Warsaw slams Politico op-ed
It is not Poland, a victim of World War II, that must “overcome its history” in order to keep good relations with Germany, a Polish top official has said.
Deputy Foreign Minister Szymon Szynkowski vel Sęk at a Polish Radio Foreign Service studioSource: Polish Radio
“Germans still need to reflect on, and take action to overcome, the immense burden of history, the cruelty and unrepaired wrongs of WWII,” Deputy Foreign Minister Szymon Szynkowski vel Sęk wrote in an English-language letter to the editor published on Thursday on the Brussels-based Politico website.
The piece offers a polemic that questions claims contained in an article titled “Germany overcame its history. Why can’t Poland?” by William Echikson, the Director of the Brussels office of the European Union for Progressive Judaism (EUPJ), posted on Politico early October.
According to Szynkowski vel Sęk, Echikson “put emotion ahead of logic and facts, in an attempt to discredit the Polish government’s policies in two particularly sensitive areas, relations with the Jewish community and relations with Germany.” Thus, Szynkowski vel Sęk argues, Echikson’s piece “paints a particularly dark picture of the state of Holocaust remembrance in Poland” that abounds in stereotypes and misleading conclusions.
Szynkowski vel Sęk elaborates that in reality his country “commits vast resources toward Holocaust commemoration and education.” He adds that Poland is actually one of the few countries worldwide where Holocaust education is mandatory at all levels of schooling and where prevention of anti-Semitism has been an integral part of the government policy.
Refuting Echikson’s claim that Warsaw keeps “wielding history to poison relations with Germany” by continuing demands for WWII damage compensation, Szynkowski vel Sęk argues that there have been no signs of worsening Polish-German relations. “Poland is currently Germany’s fifth-largest trading partner.

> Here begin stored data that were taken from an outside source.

(* ===== verification/_CoqProject ===== *)
-Q . S2P
Prelude.v
GoBytes.v
GoUrl.v
GoUrlParse.v
UrlText.v
GoHash.v
GoTime.v
GoJson.v
JsonWire.v
GoFloat.v
Errors.v
GoHttp.v
Env.v
Signature.v
Manager.v
Step.v
Program.v
Functions.v
Handler.v
Invoke.v
Unwind.v
Replay.v
Groups.v
Durable.v
Executor.v
Configs.v
Serve.v
Sync.v
ServeProps.v
Wire.v
Client.v
Buffer.v
WorkerPool.v
ConnectInvoke.v
EndToEnd.v
Handshake.v
Heartbeat.v
WorkerFlow.v
WorkerCalls.v
Connection.v
RunLoop.v
StartWorker.v
Examples.v
Mains.v
Package.v
TestUtils.v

The current government also funds German language education for the German minority in Poland and has created a friendly atmosphere for German investors,” Szynkowski vel Sęk notes.
In his opinion, good relations can only thrive if based on open dialogue. “Only then can we talk about authentic forgiveness and reconciliation. Until then, reconciliation remains a phrase and does not become an actual rapprochement between the two nations,“ Szynkowski vel Sęk concludes.